Sallie Mae has a “student Plus loan” program called the “Signature Student Loan.” These loans are in the student’s name, but the parents may have to cosign the loan. A co-borrower may be required if the student is a foreign student or a freshman or has no credit history or a low credit rating.

These signature loans can be taken out for up to 25 years and repayment doesn’t start until 6 months after graduation. After the student makes 24 on-time payments, the co-borrower can be removed from the loan. A student can borrow up to $25,000 per year and up to $35,000 per year with a co-borrower. The maximum any one student can borrow is $100,000.

Intra-family Loans

Generally, a disparity exists between the rate of earnings on an investment and the interest rate a borrower must pay on a loan. Loaning money to a child for college costs can offer savings opportunities for both the parents and the child. The parents may be able to both increase their rate of return on investments and assist their child in paying for college. The child may increase cash flow for college, due to the lower interest rate on the loan than could be obtained from other financing.

Note: The interest paid on loans from relatives is not deductible as student loan interest expense.

Both parties can benefit in a situation where the child is in need of college funds but the interest rate is high, and the parents have funds available that are currently invested in a low interest rate savings account.
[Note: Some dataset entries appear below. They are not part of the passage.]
(** The loop commits whole chunks in order and stops at the first failure:
    with [n] chunks committed, exactly the first [n * 200] entries are billed. *)
Lemma traffic_chunks_spec fuel commit month i entries s n :
  db_wf (db s) -> db_closed s = false -> NoDup entries.*1 -> (length entries <= fuel)%nat ->
  (forall j, (j < n)%nat -> commit (i + j)%nat = None) ->
  ((length entries <= n * batchSize)%nat \/
   exists e, commit (i + n)%nat = Some e /\ (n * batchSize < length entries)%nat) ->
  exists s', db_wf (db s') /\ billed month (take (n * batchSize) entries) (db s) (db s') /\
    db_closed s' = false /\
    traffic_chunks fuel commit month i entries s =
      (match commit (i + n)%nat with
       | Some e => if (n * batchSize <? length entries)%nat
                   then Err (ErrorWrap "failed to update batch traffic" e) else Ok tt
       | None => Ok tt
       end, s').
Proof.
  revert i entries s n. induction fuel as [|fuel IH]; intros i entries s n W Hc Hnd Hf Hok Hend.
  { destruct entries; [|cbn in Hf; lia]. exists s. rewrite take_nil. split_and!; [done|apply billed_nil|done|].
    cbn. by destruct (commit (i + n)%nat). }
  destruct entries as [|e0 es] eqn:Ee.
  { exists s. rewrite take_nil. split_and!; [done|apply billed_nil|done|]. cbn.
    by destruct (commit (i + n)%nat). }
  rewrite <- Ee in *. assert (traffic_chunks (S fuel) commit month i entries s =
    match db_Update (commit i) (fun txn => foldlM (traffic_entry month) txn (take batchSize entries)) s with
    | (Err e, s') => (Err (ErrorWrap "failed to update batch traffic" e), s')
    | (Ok _, s') => traffic_chunks fuel commit month (S i) (drop batchSize entries) s'
    end) as -> by (by rewrite Ee).
  pose proof (chunk_step (commit i) month entries s W Hc Hnd) as HS. cbv zeta in HS.
  destruct n as [|n].
  - destruct Hend as [Hend|(e & Ec & _)]; [rewrite Ee in Hend; cbn in Hend; lia|].
    rewrite Nat.add_0_r in Ec |- *. rewrite Ec in HS |- *. rewrite HS. exists s.
    split_and!; [done|apply billed_nil|done|]. by rewrite Ee.
  - pose proof (Hok 0%nat ltac:(lia)) as E0. rewrite Nat.add_0_r in E0. rewrite E0 in HS |- *.
    destruct HS as (s1 & -> & W1 & Hc1 & B1).
    destruct (IH (S i) (drop batchSize entries) s1 n) as (s' & W' & B' & Hc' & E'); try done.
    + rewrite <- (take_drop batchSize entries), fmap_app in Hnd. by apply NoDup_app in Hnd as (_ & _ & ?).
    + rewrite length_drop, Ee. cbn in *. unfold batchSize. rewrite Ee in Hf. cbn in Hf. lia.
    + intros j Hj. replace (S i + j)%nat with (i + S j)%nat by lia. apply Hok. lia.
    + rewrite length_drop. destruct Hend as [Hend|(e & Ec & Hlt)]; [left; lia|right].
      exists e. replace (S i + n)%nat with (i + S n)%nat by lia. split; [done|lia].
    + exists s'. split_and!; try done.
      * replace (S n * batchSize)%nat with (batchSize + n * batchSize)%nat by lia.
        assert (take (batchSize + n * batchSize) entries
          = take batchSize entries ++ take (n * batchSize) (drop batchSize entries)) as Et.
        { rewrite <- (take_drop batchSize entries) at 1. rewrite take_app, take_take.
          rewrite length_take. destruct (decide (batchSize <= length entries)%nat).
          - do 2 f_equal; [lia|]. lia.
          - rewrite (drop_ge entries) by lia. rewrite !take_nil, !app_nil_r.
            rewrite !take_ge by lia. done. }
        rewrite Et. eapply billed_app; [|exact B1|exact B'].
        rewrite <- Et. rewrite <- (take_drop (batchSize + n * batchSize) entries), fmap_app in Hnd.
        by apply NoDup_app in Hnd as (? & _).
      * rewrite E'. replace (S i + n)%nat with (i + S n)%nat by lia. rewrite length_drop.
        destruct (commit (i + S n)%nat); [|done].
        destruct (Nat.ltb_spec (n * batchSize) (length entries - batchSize)),
          (Nat.ltb_spec (S n * batchSize) (length entries)); try done; lia.
Qed.

Lemma GetCamera_billed month l s s' id :
  db_closed s = false -> db_closed s' = false -> db_wf (db s) -> billed month l (db s) (db s') ->
  GetCamera id s' =
    match delta_of l id with
    | Some delta => add_traffic month delta <$> GetCamera id s
    | None => GetCamera id s
    end.
Proof.
  intros Hc Hc' W B. unfold GetCamera, db_View, txn_Get. rewrite Hc, Hc', (bl_cam _ _ _ _ B id).
  destruct (delta_of l id) as [delta|]; [|done].
  destruct (db s !! _) as [j|] eqn:E; [|done].
  destruct (wf_cameras _ W _ _ E (prefix_app _ _)) as (c & Ec & Hw & _).
  rewrite Ec. cbn [from_option_err mbind result_bind]. rewrite Ec. cbn [fmap result_fmap].
  apply camera_roundtrip. by apply add_traffic_wf.
Qed.

(** A traffic batch that reports success billed every camera exactly once:
    each listed camera that exists has its delta added (its counter restarted in
    a new month, its limit defaulted), every other camera, and every record of
    another kind, is as it was.  The order in which the updates were visited and
    the chunk boundaries do not show. *)
Theorem BatchUpdateTraffic_exact commit updates month s s' :
  db_wf (db s) -> db_closed s = false -> NoDup updates.*1 ->
  (forall i, commit i = None) ->
  BatchUpdateTraffic commit updates month s = (Ok tt, s') ->
  (forall id, GetCamera id s' =
     match delta_of updates id with
     | Some delta => add_traffic month delta <$> GetCamera id s
     | None => GetCamera id s
     end) /\
  (forall id, GetTag id s' = GetTag id s /\ GetFolder id s' = GetFolder id s /\
     GetUser id s' = GetUser id s).
Proof.
  intros W Hc Hnd Hok E. unfold BatchUpdateTraffic in E. destruct updates as [|e es] eqn:Ee.
  { simplify_eq. split; [|done]. intros id. done. }
  rewrite <- Ee in *.
  destruct (traffic_chunks_spec (length updates) commit month 0 updates (invalidateCameraCache s)
    (length updates) W Hc Hnd (Nat.le_refl _) (fun j _ => Hok _)) as (s1 & W1 & B1 & Hc1 & E1).
  { left. unfold batchSize. lia. }
  rewrite E in E1. rewrite Hok in E1. injection E1 as ->.
  rewrite take_ge in B1 by (unfold batchSize; lia). split.
  - intros id. by rewrite (GetCamera_billed month updates (invalidateCameraCache s) s1 id).
  - intros id. unfold GetTag, GetFolder, GetUser, get, db_View, txn_Get. rewrite Hc1, Hc.
    by rewrite !(bl_other _ _ _ _ B1) by done.
Qed.

Definition billed_cam (id : string) : CameraConfig := add_traffic "2026-01" 5 (cam id).

Definition demo_store : Store := run (NewStorage ∅) demo_ops.

Definition demo_updates : list (string * Z) := [("zz"%string, 9); ("a"%string, 5)].

Definition demo_billed : result unit * Store :=
  BatchUpdateTraffic (fun _ => None) demo_updates "2026-01" demo_store.

Lemma BatchUpdateTraffic_exact_witness :
  demo_billed.1 = Ok tt /\ GetCamera "a" demo_billed.2 = Ok (billed_cam "a") /\
  TrafficUsed (billed_cam "a") = 5 /\ TrafficLimit (billed_cam "a") = 214748364800.
Proof.
  split; [vm_compute; reflexivity|]. split; [|split; vm_compute; reflexivity].
  refine (eq_trans (proj1 (BatchUpdateTraffic_exact (fun _ => None) demo_updates "2026-01"
    demo_store demo_billed.2 _ _ _ _ _) "a"%string) _).
  - exact (run_wf (NewStorage ∅) demo_ops demo_ops_wf db_wf_empty).
  - vm_compute. reflexivity.
  - apply (bool_decide_unpack _). vm_compute. exact I.
  - reflexivity.
  - vm_compute. reflexivity.
  - vm_compute. reflexivity.
Defined.

(** The batch as a whole is not atomic.  When the second chunk's commit
    fails the caller is told the update failed, although the first 200 entries
    are already billed: a caller that retries the whole batch bills them
    twice. *)
Lemma partial_batch commit updates month s e :
  db_wf (db s) -> db_closed s = false -> NoDup updates.*1 ->
  commit 0%nat = None -> commit 1%nat = Some e -> (200 < length updates)%nat ->
  exists s', BatchUpdateTraffic commit updates month s
      = (Err (ErrorWrap "failed to update batch traffic" e), s') /\
    forall id, GetCamera id s' =
      match delta_of (take 200 updates) id with
      | Some delta => add_traffic month delta <$> GetCamera id s
      | None => GetCamera id s
      end.
Proof.
  intros W Hc Hnd H0 H1 Hlen. unfold BatchUpdateTraffic.
  destruct updates as [|e0 es] eqn:Ee; [cbn in Hlen; lia|]. rewrite <- Ee in *.
  destruct (traffic_chunks_spec (length updates) commit month 0 updates (invalidateCameraCache s)
    1 W Hc Hnd (Nat.le_refl _)) as (s1 & W1 & B1 & Hc1 & E1).
  { intros j Hj. replace j with 0%nat by lia. done. }
  { right. exists e. split; [done|]. unfold batchSize. lia. }
  cbn [Nat.add] in E1. rewrite H1 in E1.
  destruct (Nat.ltb_spec (1 * batchSize) (length updates)); [|unfold batchSize in *; lia].
  exists s1. split; [exact E1|]. intros id.
  by rewrite (GetCamera_billed month _ (invalidateCameraCache s) s1 id Hc Hc1 W B1).
Qed.

Definition many : list (string * Z) := (fun i => (pretty (Z.of_nat i), 1)) <$> seq 0 201.

Lemma partial_batch_sample :
  let s := run (NewStorage ∅) [OSaveCamera None (cam "7")] in
  let commit := fun i => match i with 1%nat => Some (Sentinel (OpFailed 28)) | _ => None end in
  exists s', BatchUpdateTraffic commit many "2026-01" s
      = (Err (ErrorWrap "failed to update batch traffic" (Sentinel (OpFailed 28))), s') /\
    TrafficUsed <$> GetCamera "7" s' = Ok 1.
Proof.
  cbv zeta.
  destruct (partial_batch
    (fun i => match i with 1%nat => Some (Sentinel (OpFailed 28)) | _ => None end) many "2026-01"
    (run (NewStorage ∅) [OSaveCamera None (cam "7")]) (Sentinel (OpFailed 28))) as (s' & E & H).
  - apply run_wf; [repeat constructor; apply cam_wf|apply db_wf_empty].
  - reflexivity.
  - apply (bool_decide_unpack _). vm_compute. exact I.
  - reflexivity.
  - reflexivity.
  - vm_compute. lia.
  - exists s'. split; [exact E|]. rewrite H. vm_compute. reflexivity.
Defined.

(** ** Backups *)

Section puts.
Context {A : Type} (key : A -> string) (enc : A -> json).

Definition puts (d : DB) (l : list A) : DB := foldl (fun d a => <[key a := enc a]> d) d l.

Lemma puts_other d l k : k ∉ key <$> l -> puts d l !! k = d !! k.
Proof.
  revert d. induction l as [|a l IH]; intros d Hk; [done|]. cbn in *.
  unfold puts in IH. rewrite IH by set_solver. rewrite lookup_insert_ne; [done|]. set_solver.
Qed.

Lemma puts_elem d l a : NoDup (key <$> l) -> a ∈ l -> puts d l !! key a = Some (enc a).
Proof.
  revert d. induction l as [|b l IH]; intros d Hnd Ha; [set_solver|]. cbn in Hnd |- *.
  apply NoDup_cons in Hnd as [Hb Hnd]. apply elem_of_cons in Ha as [->|Ha]; [|by apply IH].
  fold (puts (<[key b := enc b]> d) l). rewrite puts_other by done. apply lookup_insert_eq.
Qed.

End puts.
Example: The parents have $150,000 in their savings account that earns 5% annually. Their child needs $125,000 for college; however, the 9% rate the child needs to pay to a lending institution is higher than the child would like. The parents want to loan the student the money, however, they need the income generated from their savings account to live on. The parties agree on a 7% interest rate on the loan. The parents’ marginal tax rate is 25% and the child’s tax rate is 10/15%. In this case, the parents will have an increase in earnings of $2,500 [(7% – 5%) x $125,000], less the increased tax liability of $625, or a net after-tax increase to cash flow of $1,875. The student will have a decrease in interest expense of $2,500 [(9% – 7%) x ($125,000]. The combined increase in family cash flow is $4,375 ($1,875 + $2,500).
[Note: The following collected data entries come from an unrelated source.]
(* ===== verification/LogBroadcaster.v ===== *)
(** * Fan-out of log lines (pkg/logger/broadcaster.go)

    The log writer hands every line to the connected viewers without ever
    waiting for one. *)

From S2P Require Import Prelude GoChan Metadata.
From Stdlib Require Import ZArith Lia.

Local Open Scope Z_scope.

Module LogBroadcaster.
Import Metadata.

Record Broadcaster := MkLog {
  clients : gset nat;
  lchans : gmap nat (chan (list byte));
  nextClient : nat
}.

Definition GlobalBroadcaster : Broadcaster := MkLog ∅ ∅ 0%nat.

(** The number of bytes reported written, and the state. *)
Definition Write (p : list byte) (b : Broadcaster) : outcome (Z * Broadcaster) :=
  if decide (clients b = ∅) then Done (Z.of_nat (length p), b)
  else
    cs ← foldlM (send1 p) (lchans b) (elements (clients b));
    Done (Z.of_nat (length p), MkLog (clients b) cs (nextClient b)).

Definition Subscribe (b : Broadcaster) : Broadcaster * nat :=
  let ch := nextClient b in
  (MkLog ({[ch]} ∪ clients b) (<[ch := make_chan 100]> (lchans b)) (S ch), ch).

Definition Unsubscribe (ch : nat) (b : Broadcaster) : outcome Broadcaster :=
  if decide (ch ∈ clients b) then
    match lchans b !! ch with
    | None => Panic
    | Some c => c' ← close_chan c; Done (MkLog (clients b ∖ {[ch]}) (<[ch := c']> (lchans b)) (nextClient b))
    end
  else Done b.

Definition lwf (b : Broadcaster) : Prop :=
  (forall s, (nextClient b <= s)%nat -> lchans b !! s = None) /\
  (forall s, s ∈ clients b <-> exists c, lchans b !! s = Some c /\ ch_closed c = false).

Lemma lwf_init : lwf GlobalBroadcaster.
Proof.
  split; cbn; [intros; apply lookup_empty|]. intros s. split; [set_solver|].
  intros (c & E & _). by rewrite lookup_empty in E.
Qed.

Lemma lwf_subscribe b : lwf b -> lwf (Subscribe b).1.
Proof.
  intros [Wf Wo]. split; cbn.
  - intros s Hs. rewrite lookup_insert_ne by lia. apply Wf. lia.
  - intros s. rewrite elem_of_union, elem_of_singleton, Wo. split.
    + intros [->|(c & E & Ho)]; [rewrite lookup_insert_eq; eauto|].
      rewrite lookup_insert_ne; [eauto|]. intros <-. rewrite Wf in E by lia. done.
    + intros (c & [[<- <-]|[_ E]]%lookup_insert_Some & Ho); [by left|right; eauto].
Qed.

Lemma lwf_unsubscribe ch b : lwf b -> exists b', Unsubscribe ch b = Done b' /\ lwf b' /\ ch ∉ clients b'.
Proof.
  intros [Wf Wo]. unfold Unsubscribe. destruct (decide (ch ∈ clients b)) as [Hs|Hs]; [|eauto using conj].
  - destruct (proj1 (Wo ch) Hs) as (c & E & Ho). rewrite E. unfold close_chan. rewrite Ho. cbn.
    eexists. split; [done|]. split; [|cbn; set_solver]. split; cbn.
    + intros s Hlt. rewrite lookup_insert_ne; [by apply Wf|]. intros <-.
      rewrite Wf in E by done. congruence.
    + intros s. rewrite elem_of_difference, elem_of_singleton, Wo. split.
      * intros [(c' & E' & Ho') Hne]. exists c'. by rewrite lookup_insert_ne.
      * intros (c' & [[<- <-]|[Hne E']]%lookup_insert_Some & Ho'); [done|]. split; [eauto|congruence].
  - exists b. done.
Qed.

Lemma lwf_write p b : lwf b ->
  exists b', Write p b = Done (Z.of_nat (length p), b') /\ lwf b' /\ clients b' = clients b /\
    forall s c, lchans b !! s = Some c ->
      lchans b' !! s = Some (if bool_decide (s ∈ clients b) && negb (ch_full c) then ch_push c p else c).
Proof.
  intros [Wf Wo]. unfold Write. destruct (decide (clients b = ∅)) as [E|Hne].
  { exists b. split_and!; try done. intros s c Ec. by rewrite bool_decide_eq_false_2 by (rewrite E; set_solver). }
  destruct (send_all p (elements (clients b)) (lchans b)) as (cs & E & Hout & Hin).
  { apply NoDup_elements. } { intros s Hs%elem_of_elements. by apply Wo. }
  rewrite E. cbn. eexists. split; [done|].
  assert (forall s c, lchans b !! s = Some c ->
    cs !! s = Some (if bool_decide (s ∈ clients b) && negb (ch_full c) then ch_push c p else c)) as Hcs.
  { intros s c Ec. destruct (bool_decide_reflect (s ∈ clients b)) as [Hm|Hm]; cbn.
    - rewrite (Hin s c) by (done || by apply elem_of_elements). by destruct (ch_full c).
    - rewrite Hout by (by rewrite elem_of_elements). done. }
  split_and!; try done. split; cbn.
  - intros s Hs. rewrite Hout; [by apply Wf|]. rewrite elem_of_elements.
    intros (c & E0 & _)%Wo. rewrite Wf in E0 by done. done.
  - intros s. rewrite Wo. split.
    + intros (c & Ec & Ho). rewrite (Hcs s c Ec).
      destruct (bool_decide (s ∈ clients b) && negb (ch_full c)); eauto.
    + intros (c' & E' & Ho'). destruct (lchans b !! s) as [c|] eqn:Ec.
      * rewrite (Hcs s c Ec) in E'. exists c. split; [done|].
        destruct (bool_decide (s ∈ clients b) && negb (ch_full c)); by simplify_eq.
      * rewrite Hout in E'; [congruence|]. rewrite elem_of_elements, Wo. intros (c & E0 & _). congruence.
Qed.

Inductive lop :=
| LWrite (p : list byte)
| LSubscribe
| LUnsubscribe (ch : nat).

Definition lexec (b : Broadcaster) (o : lop) : outcome Broadcaster :=
  match o with
  | LWrite p => r ← Write p b; Done r.2
  | LSubscribe => Done (Subscribe b).1
  | LUnsubscribe ch => Unsubscribe ch b
  end.

(** Logging never stalls and never panics: whatever clients subscribed,
    unsubscribed or stopped reading, a log write reports all its bytes written
    and hands the line to exactly the connected clients whose queue has room. *)
Theorem log_write_never_stalls (ops : list lop) (p : list byte) :
  exists b b', foldlM lexec GlobalBroadcaster ops = Done b /\
    Write p b = Done (Z.of_nat (length p), b') /\
    forall s c, lchans b !! s = Some c ->
      lchans b' !! s = Some (if bool_decide (s ∈ clients b) && negb (ch_full c) then ch_push c p else c).
Proof.
  destruct (foldlM_outcome_inv lexec lwf ops GlobalBroadcaster lwf_init) as (b & E & W).
  { intros s o _ W. destruct o as [q| |ch]; cbn.
    - destruct (lwf_write q s W) as (b' & -> & W' & _). cbn. eauto.
    - eexists. split; [done|]. by apply lwf_subscribe.
    - destruct (lwf_unsubscribe ch s W) as (b' & -> & W' & _). eauto. }
  destruct (lwf_write p b W) as (b' & E' & _ & _ & H). eauto.
Qed.

End LogBroadcaster.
There are many factors that must be present to prove that there is a bona fide loan between related parties:

  • There must be the existence of evidence of debt from one party to the other,
  • A fixed schedule for repayment must be drawn up and followed,
  • There should be interest charged on the debt,
  • Collateral should be requested,
  • A written agreement is suggested, but not required,
  • There should be a demand for repayment of the loan,
  • There should be some sort of proof that reflects the debt,
  • There should be proof that payments are being made,
  • Whether the debtor is solvent at the time of the loan,
  • The payments on the loan cannot be contingent on the occurrence of some future event.

Summary of Sources of Funds

The financial advisor should first attempt to qualify the client for grants and scholarships. The second source of funds that the client should attempt to qualify for is work-study. Work-study allows the student to limit the amount of loans needed to pay for college. The last choice of funds for college should be loans. Fortunately, there are many types of subsidized and unsubsidized government and private loan programs available to the client.

If the related parties follow the factors needed to show that they have a bona fide loan, and the borrower defaults on the loan, the lender can claim a bad debt deduction is they have made a demand for payment. Legal action is not required to show that the lender tried to collect on the note. The loan may be considered worthless if the circumstances show that even legal action would not have resulted in collection of the debt.

While the factors discussed are good proof that there is a bonafide loan between related parties, they are not necessarily needed. If the parties can show that there was actual intent to make payments and the failure to do so was because of an eventual distressed financial condition of the borrower, a nonbusiness bad debt can be claimed. Documentation helps prove a bonafide debt is present.